▶ GIVEN RECORDS:
* * *

(** Text that does not begin or end with a space. *)
Lemma TrimSpace_encoded rs c rs' c' :
  Forall (λ r, valid_rune r = true) (c :: rs) → c :: rs = rs' ++ [c'] →
  IsSpace c = false → IsSpace c' = false →
  TrimSpace (encode_all (c :: rs)) = encode_all (c :: rs).
Proof.
  intros Hv Hl Hc Hc'. unfold TrimSpace. rewrite chunks_of_encoded by done.
  assert (trim_chunks (encoded (c :: rs)) = encoded (c :: rs)) as -> by (simpl; by rewrite Hc).
  rewrite Hl, encoded_app. cbn [encoded fmap list_fmap]. rewrite reverse_snoc. cbn [trim_chunks fst].
  rewrite Hc', <- reverse_snoc, reverse_involutive.
  change [(c', encode c')] with (encoded [c']). by rewrite <- encoded_app, raw_encoded.
Qed.

(** ** The text of the statement *)

Definition valid_env (nv : runes * runes) : bool := env_name nv.1 && env_value nv.2.

Lemma quoted_elem v c : c ∈ quoted v → c ∈ v ∨ c = single_quote ∨ c = double_quote.
Proof.
  unfold quoted. assert (∀ seg, c ∈ show_word (quote_pieces seg v) →
    c ∈ seg ++ v ∨ c = single_quote ∨ c = double_quote) as Hs; [|by apply Hs].
  induction v as [|x v IH]; intros seg; cbn [quote_pieces].
  { unfold show_word; simpl. rewrite !app_nil_r, !elem_of_cons, elem_of_app, elem_of_cons, elem_of_nil.
    naive_solver. }
  case_decide as Hx.
  - rewrite !show_word_cons. cbn [show_piece flat_map app].
    rewrite !elem_of_cons, !elem_of_app, !elem_of_cons, elem_of_nil. intros Hc.
    assert (c ∈ show_word (quote_pieces [] v) → c ∈ v ∨ c = single_quote ∨ c = double_quote) as H1
      by apply IH.
    tauto.
  - intros Hc%IH. rewrite <- app_assoc in Hc. done.
Qed.

Lemma quoted_end v : ∃ s, quoted v = s ++ [single_quote].
Proof.
  unfold quoted. assert (∀ seg, ∃ s, show_word (quote_pieces seg v) = s ++ [single_quote]) as Hs;
    [|by apply Hs].
  induction v as [|x v IH]; intros seg; cbn [quote_pieces].
  { exists (single_quote :: seg). unfold show_word; simpl. by rewrite app_nil_r. }
  case_decide as Hx; [|apply IH]. rewrite !show_word_cons. destruct (IH []) as [s ->].
  eexists. by rewrite !app_assoc.
Qed.

Lemma assignments_end nvs : nvs ≠ [] → ∃ s, assignments nvs = s ++ [single_quote].
Proof.
  induction nvs as [|nv nvs IH]; [done|]. intros _. destruct nvs as [|nv' nvs].
  - cbn [assignments]. unfold assignment. destruct (quoted_end nv.2) as [s ->].
    exists (nv.1 ++ equals :: s). by rewrite <- app_assoc.
  - destruct IH as [s Hs]; [done|].
    change (assignments (nv :: nv' :: nvs)) with (assignment nv ++ 32 :: assignments (nv' :: nvs)).
    rewrite Hs. exists (assignment nv ++ 32 :: s). by rewrite <- app_assoc.
Qed.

* * *

▶ EXERCISE OBJECTIVE: Where the line holding "Lemma quoted_elem v" appears in the listing above, start reproducing exactly, and end with the line holding "- destruct IH as [s Hs]; [done|].".

▶ ANSWER FOR THE TASK:
Lemma quoted_elem v c : c ∈ quoted v → c ∈ v ∨ c = single_quote ∨ c = double_quote.
Proof.
  unfold quoted. assert (∀ seg, c ∈ show_word (quote_pieces seg v) →
    c ∈ seg ++ v ∨ c = single_quote ∨ c = double_quote) as Hs; [|by apply Hs].
  induction v as [|x v IH]; intros seg; cbn [quote_pieces].
  { unfold show_word; simpl. rewrite !app_nil_r, !elem_of_cons, elem_of_app, elem_of_cons, elem_of_nil.
    naive_solver. }
  case_decide as Hx.
  - rewrite !show_word_cons. cbn [show_piece flat_map app].
    rewrite !elem_of_cons, !elem_of_app, !elem_of_cons, elem_of_nil. intros Hc.
    assert (c ∈ show_word (quote_pieces [] v) → c ∈ v ∨ c = single_quote ∨ c = double_quote) as H1
      by apply IH.
    tauto.
  - intros Hc%IH. rewrite <- app_assoc in Hc. done.
Qed.

Lemma quoted_end v : ∃ s, quoted v = s ++ [single_quote].
Proof.
  unfold quoted. assert (∀ seg, ∃ s, show_word (quote_pieces seg v) = s ++ [single_quote]) as Hs;
    [|by apply Hs].
  induction v as [|x v IH]; intros seg; cbn [quote_pieces].
  { exists (single_quote :: seg). unfold show_word; simpl. by rewrite app_nil_r. }
  case_decide as Hx; [|apply IH]. rewrite !show_word_cons. destruct (IH []) as [s ->].
  eexists. by rewrite !app_assoc.
Qed.

Lemma assignments_end nvs : nvs ≠ [] → ∃ s, assignments nvs = s ++ [single_quote].
Proof.
  induction nvs as [|nv nvs IH]; [done|]. intros _. destruct nvs as [|nv' nvs].
  - cbn [assignments]. unfold assignment. destruct (quoted_end nv.2) as [s ->].
    exists (nv.1 ++ equals :: s). by rewrite <- app_assoc.
  - destruct IH as [s Hs]; [done|].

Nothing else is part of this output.